[Data items]

=== Begin Enclosure ===

Lemma http_step_resolves_to_api_with_its_path_witness :
  ∃ c,
    indexSourceApidog source_apis constructor = Ok c ∧
    all_apis source_apis !! 2%nat
    = Some (Some (JStr "Root/Admin"), api_named "Search" "/admin/search") ∧
    get "name" (api_named "Search" "/admin/search") = Some (JStr "Search") ∧
    "Search" ≠ "" ∧
    strict_eq (getv "path" (get "api" (api_named "Search" "/admin/search")))
      (Some (JStr "/admin/search")) = true ∧
    truthy (Some (JStr "/admin/search")) = true ∧
    get "name" search_admin = Some (JStr "Search") ∧
    get "path" search_admin = Some (JStr "/admin/search") ∧
    truthy (get "folder" search_admin) = false ∧
    ∃ ref entry,
      resolve_api c search_admin = Ok (Some ref) ∧
      all_apis source_apis !! ref = Some entry ∧ store_get c ref = Some entry.2 ∧
      strict_eq (getv "path" (get "api" entry.2)) (Some (JStr "/admin/search")) = true.
Proof.
  eexists. split; [vm_compute; reflexivity|]. split; [vm_compute; reflexivity|].
  split; [reflexivity|]. split; [done|]. split; [reflexivity|]. split; [reflexivity|].
  split; [reflexivity|]. split; [reflexivity|]. split; [reflexivity|].
  eapply (http_step_resolves_to_api_with_its_path source_apis _ search_admin 2
            (Some (JStr "Root/Admin")) (api_named "Search" "/admin/search") "Search"
            (JStr "/admin/search"));
    [vm_compute; reflexivity|vm_compute; reflexivity|reflexivity|done|reflexivity
    |reflexivity|reflexivity|reflexivity|reflexivity].
Defined.

End IndexLaws.
(** * Saffron: parser, structural type checker and task scheduler

    A shallow embedding of [src/ast/astparse.c], [src/types.c] and
    [src/libc/async.c], together with the properties of those three
    components that the design document states.

    Conventions of the embedding.
    - A C pointer that may be [NULL] is an [option]; an array of such
      pointers is a [list] of options.
    - A C function that reads or writes global state is a function of
      the state in the [Run] monad below.  A run either returns, or
      faults (a null operand is dereferenced, an integer is divided by
      zero), or needs more unfoldings than the fuel given ([None]).
    - The scanner, the allocator and the clock are collaborators whose
      sources are outside this development; the parser state carries the
      token sequence the scanner will yield. *)

From Stdlib Require Import List String Ascii Bool Arith ZArith QArith Lia Permutation.
From Stdlib Require DecimalString.
Import ListNotations.
Close Scope Q_scope.
Open Scope nat_scope.
Open Scope string_scope.
Open Scope list_scope.

Set Implicit Arguments.

(** ** Runs of stateful, possibly faulting, possibly diverging code *)

Inductive Outcome (S A : Type) : Type :=
| Returns (a : A) (s : S)
| Faults (s : S).

Arguments Returns {S A} a s.
Arguments Faults {S A} s.

Definition Run (S A : Type) : Type := S -> option (Outcome S A).

Definition ret {S A} (a : A) : Run S A := fun s => Some (Returns a s).

Definition bind {S A B} (m : Run S A) (k : A -> Run S B) : Run S B :=
  fun s =>
    match m s with
    | Some (Returns a s') => k a s'
    | Some (Faults s') => Some (Faults s')
    | None => None
    end.

Definition fault {S A} : Run S A := fun s => Some (Faults s).
Definition out_of_fuel {S A} : Run S A := fun _ => None.
Definition get_state {S} : Run S S := fun s => Some (Returns s s).
Definition modify {S} (f : S -> S) : Run S unit := fun s => Some (Returns tt (f s)).

Declare Scope run_scope.
Delimit Scope run_scope with run.
Notation "x <- m ;; k" := (bind m (fun x => k))
  (at level 61, m at next level, right associativity) : run_scope.
Notation "m ;; k" := (bind m (fun _ => k))
  (at level 61, right associativity) : run_scope.
Notation "' pat <- m ;; k" := (bind m (fun x => match x with pat => k end))
  (at level 61, pat pattern, m at next level, right associativity) : run_scope.
Open Scope run_scope.

(** The state reached by a run, whether it returned or faulted. *)
Definition final_state {S A} (o : Outcome S A) : S :=
  match o with Returns _ s => s | Faults s => s end.

(** What a run returned, if it returned, and the state it ended in. *)
Definition returned {S A} (r : option (Outcome S A)) : option A :=
  match r with Some (Returns a _) => Some a | _ => None end.

Definition ended_in {S A} (r : option (Outcome S A)) : option S :=
  option_map final_state r.

(** [Preserves J m]: every run of [m] that ends, ends in a state
    satisfying [J] when it started in one. *)
Definition Preserves {S A} (J : S -> Prop) (m : Run S A) : Prop :=
  forall s, J s ->
    match m s with
    | Some o => J (final_state o)
    | None => True
    end.


(** [Ends P m Q]: started in a state satisfying [P], the run of [m]
    ends whatever the fuel it was written with: it returns a value and a
    state satisfying [Q], or it faults. *)
Definition Ends {S A} (P : S -> Prop) (m : Run S A) (Q : A -> S -> Prop) : Prop :=
  forall s, P s ->
    match m s with
    | Some (Returns a s') => Q a s'
    | Some (Faults _) => True
    | None => False
    end.

(** [Refines m m']: whatever [m] answers, [m'] answers too ([m'] may
    answer where [m] runs out of fuel). *)
Definition Refines {S A} (m m' : Run S A) : Prop :=
  forall s r, m s = Some r -> m' s = Some r.
(** * Form engine: validation rules and derived-field computation

    A shallow embedding of the two services of the form builder,
    [ValidationEngine] and [DerivedFieldCalculator], and the properties of
    them that the specification states.

    Conventions of the embedding.
    - A JavaScript string is the list of its UTF-16 code units.
    - A value of type [any] is a term of the inductive type [any].
    - A [Record<string, T>] is a finite map over its own string-keyed
      properties; the names an object inherits from [Object.prototype] are
      outside the model, so field ids are taken not to collide with them.
    - Objects that the code shares and writes to live in a store and are
      named by a location: the rule arrays of a schema for the validator,
      the value records for the calculator.
    - A call either returns, throws an [Error], or (for the two recursive
      traversals, which are run on a budget of calls) runs out of budget. *)

From Stdlib Require Import Ascii String PrimFloat Uint63.
From stdpp Require Import gmap list strings.

Set Default Proof Using "Type".
(* [set_solver] clears hypotheses by name and warns when one is already gone. *)
#[local] Set Warnings "-clear-no-such-hyp".

(** ** JavaScript strings *)

Definition jsstring : Type := list N.

(** The string written [s] in the source (ASCII literals only). *)
Definition js (s : string) : jsstring := N_of_ascii <$> String.list_ascii_of_string s.

(** [WhiteSpace] and [LineTerminator] code points: what [String.prototype.trim]
    strips and what [\s] matches. *)
Definition isWhiteSpace (c : N) : bool :=
  ((9 <=? c) && (c <=? 13) || (c =? 32) || (c =? 160) || (c =? 5760)
   || (8192 <=? c) && (c <=? 8202) || (c =? 8232) || (c =? 8233)
   || (c =? 8239) || (c =? 8287) || (c =? 12288) || (c =? 65279))%N.

(** [\w] without the [u] and [i] flags: ASCII letters, digits and underscore. *)
Definition isWordChar (c : N) : bool :=
  ((48 <=? c) && (c <=? 57) || (65 <=? c) && (c <=? 90) || (c =? 95)
   || (97 <=? c) && (c <=? 122))%N.

Fixpoint dropWhile {A} (p : A → bool) (l : list A) : list A :=
  match l with
  | [] => []
  | x :: l' => if p x then dropWhile p l' else l
  end.

Fixpoint takeWhile {A} (p : A → bool) (l : list A) : list A :=
  match l with
  | [] => []
  | x :: l' => if p x then x :: takeWhile p l' else []
  end.

(** [s.trim()] *)
Definition trim (s : jsstring) : jsstring :=
  reverse (dropWhile isWhiteSpace (reverse (dropWhile isWhiteSpace s))).

(** [parts.join(sep)] *)
Fixpoint join (sep : jsstring) (parts : list jsstring) : jsstring :=
  match parts with
  | [] => []
  | [p] => p
  | p :: rest => p ++ sep ++ join sep rest
  end.

(** [s] starts with [w]; the rest of [s] when it does. *)
Fixpoint stripPrefix (w s : jsstring) : option jsstring :=
  match w, s with
  | [], _ => Some s
  | _ :: _, [] => None
  | a :: w', b :: s' => if (a =? b)%N then stripPrefix w' s' else None
  end.

(** ** Values *)

(** The values the engine meets under the type [any]. An array is dense; an
    object is given by its own enumerable properties; a function is opaque. *)
#[local] Unset Elimination Schemes.
Inductive any : Type :=
  | VUndefined
  | VNull
  | VBool (b : bool)
  | VNum (x : float)
  | VStr (s : jsstring)
  | VArray (items : list any)
  | VDate (time : float)
  | VObject (props : list (jsstring * any))
  | VFunction (name : jsstring).
#[local] Set Elimination Schemes.

Inductive jstype : Type :=
  TUndefined | TObject | TBoolean | TNumber | TString | TFunction.

Definition typeof (v : any) : jstype :=
  match v with
  | VUndefined => TUndefined
  | VNull => TObject
  | VBool _ => TBoolean
  | VNum _ => TNumber
  | VStr _ => TString
  | VArray _ | VDate _ | VObject _ => TObject
  | VFunction _ => TFunction
  end.

Global Instance jstype_eq_dec : EqDecision jstype.
Proof. solve_decision. Defined.
(** X12.  With the result in another object than the message, calling a
    second time with the same arguments changes nothing: the memory
    after the second call is, object by object, the memory after the
    first. *)
Theorem HashX11_again s pbegin pend pResult :
  valid_call (st_mem s) pbegin pend pResult →
  pResult.1 ≠ pbegin.1 →
  ∃ s1 s2,
    HashX11 blake512 groestl512 cubehash512 shavite512 echo512
      indeterminate pbegin pend pResult s = Some (true, s1)
    ∧ HashX11 blake512 groestl512 cubehash512 shavite512 echo512
        indeterminate pbegin pend pResult s1 = Some (true, s2)
    ∧ ∀ b, st_mem s2 b = st_mem s1 b.
Proof.
  intros Hcall Hne.
  destruct (HashX11_rows s pbegin pend pResult Hcall) as (s1 & Hrun1 & Hrows1).
  destruct (HashX11_run_512 _ _ _ _ _ indeterminate contract s pbegin pend
              pResult Hcall) as (s1' & Hrun1' & _ & Hmem1 & _ & Hframe1).
  rewrite Hrun1 in Hrun1'. injection Hrun1' as <-.
  pose proof Hcall as (Hown & Hblk & Hle & Hin & Hsz & HownR & HinR).
  pose proof (caller_owned_not_hash _ Hown) as HneH.
  pose proof (caller_owned_not_hash _ HownR) as HneRH.
  pose proof (length_X11 _ _ _ _ _ contract
                (input_of (st_mem s) pbegin pend)) as HlenX.
  assert (Hsame : st_mem s1 pbegin.1 = st_mem s pbegin.1)
    by (apply Hframe1; done).
  assert (Hlen1 : length (st_mem s1 pResult.1)
                  = length (st_mem s pResult.1)).
  { rewrite Hmem1. apply length_splice. rewrite HlenX. exact HinR. }
  assert (Hcall1 : valid_call (st_mem s1) pbegin pend pResult).
  { unfold valid_call. rewrite Hsame, Hlen1. done. }
  assert (Hin1 : input_of (st_mem s1) pbegin pend
                 = input_of (st_mem s) pbegin pend).
  { unfold input_of. by rewrite Hsame. }
  destruct (HashX11_rows s1 pbegin pend pResult Hcall1)
    as (s2 & Hrun2 & Hrows2).
  destruct (HashX11_run_512 _ _ _ _ _ indeterminate contract s1 pbegin pend
              pResult Hcall1) as (s2' & Hrun2' & _ & Hmem2 & _ & Hframe2).
  rewrite Hrun2 in Hrun2'. injection Hrun2' as <-.
  rewrite Hin1 in Hrows2, Hmem2.
  exists s1, s2. split; [exact Hrun1|]. split; [exact Hrun2|].
  intros b.
  destruct (decide (b = Local_hash)) as [->|HbH]; [by rewrite Hrows2|].
  destruct (decide (b = pResult.1)) as [->|HbR]; [|by apply Hframe2].
  rewrite Hmem2, Hmem1. apply splice_twice. rewrite HlenX. exact HinR.
Qed.

End Rows.

(** ** The further properties on the test doubles *)

Lemma trim256_copies_witness :
  ∃ s',
    trim256 (Caller 0, 8) (Caller 0, 0) (demo_state (replicate 40 x10))
    = Some (tt, s')
    ∧ result_of (st_mem s') (Caller 0, 0)
      = result_of (demo_mem (replicate 40 x10)) (Caller 0, 8).
Proof.
  destruct (trim256_copies (Caller 0, 8) (Caller 0, 0)
              (demo_state (replicate 40 x10)))
    as (s' & Hrun & _ & _ & Hres & _).
  - right. simpl. lia.
  - unfold HASH256_SIZE. simpl. lia.
  - unfold HASH256_SIZE. simpl. lia.
  - exists s'. split; [exact Hrun | exact Hres].
Defined.

Lemma trim256_overlap_forward_witness :
  ∃ s',
    trim256 (Caller 0, 0) (Caller 0, 3) (demo_state (replicate 40 x10))
    = Some (tt, s')
    ∧ st_log s' = [].
Proof.
  destruct (trim256_overlap_forward (Caller 0, 0) (Caller 0, 3) 3
              (demo_state (replicate 40 x10)))
    as (s' & Hrun & _ & _ & _ & Hlog).
  - reflexivity.
  - reflexivity.
  - lia.
  - unfold HASH256_SIZE. simpl. lia.
  - exists s'. split; [exact Hrun | exact Hlog].
Defined.

Lemma demo_run_value :
  ∃ s', demo_run [x10; x11] = Some (true, s').
Proof.
  destruct (HashX11_run_512 _ _ _ _ _ (λ _, xaa) demo_contract
              (demo_state [x10; x11]) (Caller 0, 0) (Caller 0, 2)
              (Caller 1, 4) demo_valid) as (s' & Hrun & _).
  by exists s'.
Qed.

Lemma HashX11_completed_witness :
  ∃ s', demo_run [x10; x11] = Some (true, s') ∧ length (st_log s') = 15.
Proof.
  destruct demo_run_value as (s' & Hrun).
  destruct (HashX11_completed (tagged x01) (tagged x02) (tagged x03)
              (tagged x04) (tagged x05) (λ _, xaa)
              (demo_state [x10; x11]) (Caller 0, 0) (Caller 0, 2)
              (Caller 1, 4) true s' Hrun)
    as (_ & input & r1 & r2 & r3 & r4 & _ & _ & _ & _ & Hlog).
  exists s'. split; [exact Hrun|]. rewrite Hlog. reflexivity.
Defined.

Lemma HashX11_closes_inside_hash_witness :
  ∃ s' calls,
    demo_run [x10; x11] = Some (true, s')
    ∧ st_log s' = calls ∧ Forall event_in_hash calls.
Proof.
  destruct demo_run_value as (s' & Hrun).
  destruct (HashX11_closes_inside_hash (tagged x01) (tagged x02)
              (tagged x03) (tagged x04) (tagged x05) (λ _, xaa)
              (demo_state [x10; x11]) (Caller 0, 0) (Caller 0, 2)
              (Caller 1, 4) true s' Hrun)
    as (calls & d5 & Hlog & Hall & _).
  exists s', calls. split; [exact Hrun|]. split; [exact Hlog | exact Hall].
Defined.
(** color.go:8, the colour example.  It calls [MovePrint], so it is
    built against the package src/ncurses.go belongs to, not the one
    that follows it in color.go: [Init], [End], [StartColor], [Raw] and
    [Echo] read the same in both, and [InitPair] and [ColorPair] are
    those of src/ncurses.go, with [int16] pairs.  The methods of
    [Window] are not in src/ncurses.go; they are taken from the package
    in color.go, the only place they are written down. *)
Definition main : wide unit :=
  r ← Init;
  let stdscr := fst r in
  defer End (
    _ ← StartColor;
    _ ← Raw true;
    _ ← Echo true;
    _ ← lift (Ncurses.InitPair COLOR_PAIRS 1 C_BLUE C_WHITE);
    _ ← lift (Ncurses.InitPair COLOR_PAIRS 2 C_BLACK C_CYAN);
    err ← lift (Ncurses.InitPair COLOR_PAIRS 255 C_BLACK C_CYAN);
    text ← Error err;
    _ ← lift (Print Sprintf stdscr
                [I_string "An intentional error: %s"; I_string text]);
    _ ← Keypad stdscr true;
    _ ← MovePrint stdscr 12 30 "Hello, World!!!";
    _ ← lift (Refresh stdscr);
    _ ← lift (GetChar stdscr []);
    attr ← lift (Ncurses.ColorPair Char 2);
    _ ← Background stdscr attr;
    _ ← lift (ColorOn stdscr x01);
    _ ← MovePrint stdscr 13 30 "Hello, World in Color!!!";
    _ ← lift (ColorOff stdscr x01);
    _ ← lift (Refresh stdscr);
    _ ← lift (GetChar stdscr []);
    Ret tt).

End Cgo.

End Wide.

(** What the examples of the wider programs run against: an event at
    column 7 of row 3 with the first button pressed, the colours of
    <curses.h>, a [Sprintf] that hands back its format, a [MovePrint]
    that does nothing, and a [Char] as wide as [int]. *)
Module Stage.

Definition event : Wide.MEVENT :=
  {| Wide.ev_id := 0; Wide.ev_x := 7; Wide.ev_y := 3; Wide.ev_z := 0;
     Wide.ev_bstate := 2 |}.

Definition Sprintf (format : string) (_ : list Goncurses.iface) : string :=
  format.

Definition MovePrint (_ : Goncurses.Window) (_ _ : Z) (_ : string)
    : Wide.wide unit :=
  Wide.Ret tt.

Definition Char (v : Z) : Z := goint v.

Definition C_BLACK : Z := 0.
Definition C_BLUE : Z := 4.
Definition C_CYAN : Z := 6.
Definition C_WHITE : Z := 7.

End Stage.

(* ===================================================================== *)
(** ** Tactics                                                            *)
(* ===================================================================== *)

(** Evaluates a program on its concrete argument list, keeping the
    conversions of the values that are not known folded, then takes every
    answer the native side can give. *)
Ltac go_eval :=
  lazy -[cint cshort goint wrap_unsigned Z.eqb Z.lor Z.land negb
         Goncurses.win].

Ltac answer :=
  go_eval;
  repeat match goal with
         | |- context [match ?x with Some _ => _ | None => _ end] =>
             destruct x as [[? ?]|]
         | |- context [if ?b then _ else _] => destruct b
         end;
  try reflexivity.

(* ===================================================================== *)
(** ** Conversions                                                        *)
(* ===================================================================== *)

Section Conversions.

Lemma pow2_split (bits : Z) : 0 < bits -> 2 ^ bits = 2 * 2 ^ (bits - 1).
Proof.
  intros Hb. replace bits with (Z.succ (bits - 1)) at 1 by lia.
  rewrite Z.pow_succ_r by lia. reflexivity.
Qed.

Lemma wrap_signed_range (bits v : Z) :
  0 < bits -> - 2 ^ (bits - 1) <= wrap_signed bits v < 2 ^ (bits - 1).
Proof.
  intros Hb. unfold wrap_signed.
  pose proof (pow2_split bits Hb) as Hs.
  assert (0 < 2 ^ (bits - 1)) by (apply Z.pow_pos_nonneg; lia).
  pose proof (Z.mod_pos_bound (v + 2 ^ (bits - 1)) (2 ^ bits)) as Hm.
  lia.
Qed.

Lemma wrap_signed_id (bits v : Z) :
  0 < bits -> - 2 ^ (bits - 1) <= v < 2 ^ (bits - 1) ->
  wrap_signed bits v = v.
Proof.
  intros Hb Hv. unfold wrap_signed.
  pose proof (pow2_split bits Hb) as Hs.
  rewrite Z.mod_small by lia. lia.
Qed.

Lemma cint_range (v : Z) : in_cint (cint v).
Proof. apply (wrap_signed_range 32 v). lia. Qed.

Lemma cint_id (v : Z) : in_cint v -> cint v = v.
Proof. intros H. apply (wrap_signed_id 32 v); [lia | exact H]. Qed.

Lemma cshort_id (v : Z) : in_int16 v -> cshort v = v.
Proof. intros H. apply (wrap_signed_id 16 v); [lia | exact H]. Qed.

Lemma goint_id (v : Z) : in_goint v -> goint v = v.
Proof. intros H. apply (wrap_signed_id 64 v); [lia | exact H]. Qed.

(** A C [int] survives the trip through Go's [int] and back. *)
Lemma goint_cint (v : Z) : goint (cint v) = cint v.
Proof.
  apply goint_id. pose proof (cint_range v) as H.
  unfold in_cint, in_goint in *. lia.
Qed.

Lemma cint_goint_cint (v : Z) : cint (goint (cint v)) = cint v.
Proof. rewrite goint_cint. apply cint_id, cint_range. Qed.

=== End Enclosure ===

[YOUR INSTRUCTIONS]
Your task for the entries above: copy exactly the span starting with the line with "as (_ & input" and going on through the line with "[Echo] read the", both lines included, and nothing else.

[WRITTEN SOLUTION]
    as (_ & input & r1 & r2 & r3 & r4 & _ & _ & _ & _ & Hlog).
  exists s'. split; [exact Hrun|]. rewrite Hlog. reflexivity.
Defined.

Lemma HashX11_closes_inside_hash_witness :
  ∃ s' calls,
    demo_run [x10; x11] = Some (true, s')
    ∧ st_log s' = calls ∧ Forall event_in_hash calls.
Proof.
  destruct demo_run_value as (s' & Hrun).
  destruct (HashX11_closes_inside_hash (tagged x01) (tagged x02)
              (tagged x03) (tagged x04) (tagged x05) (λ _, xaa)
              (demo_state [x10; x11]) (Caller 0, 0) (Caller 0, 2)
              (Caller 1, 4) true s' Hrun)
    as (calls & d5 & Hlog & Hall & _).
  exists s', calls. split; [exact Hrun|]. split; [exact Hlog | exact Hall].
Defined.
(** color.go:8, the colour example.  It calls [MovePrint], so it is
    built against the package src/ncurses.go belongs to, not the one
    that follows it in color.go: [Init], [End], [StartColor], [Raw] and
    [Echo] read the same in both, and [InitPair] and [ColorPair] are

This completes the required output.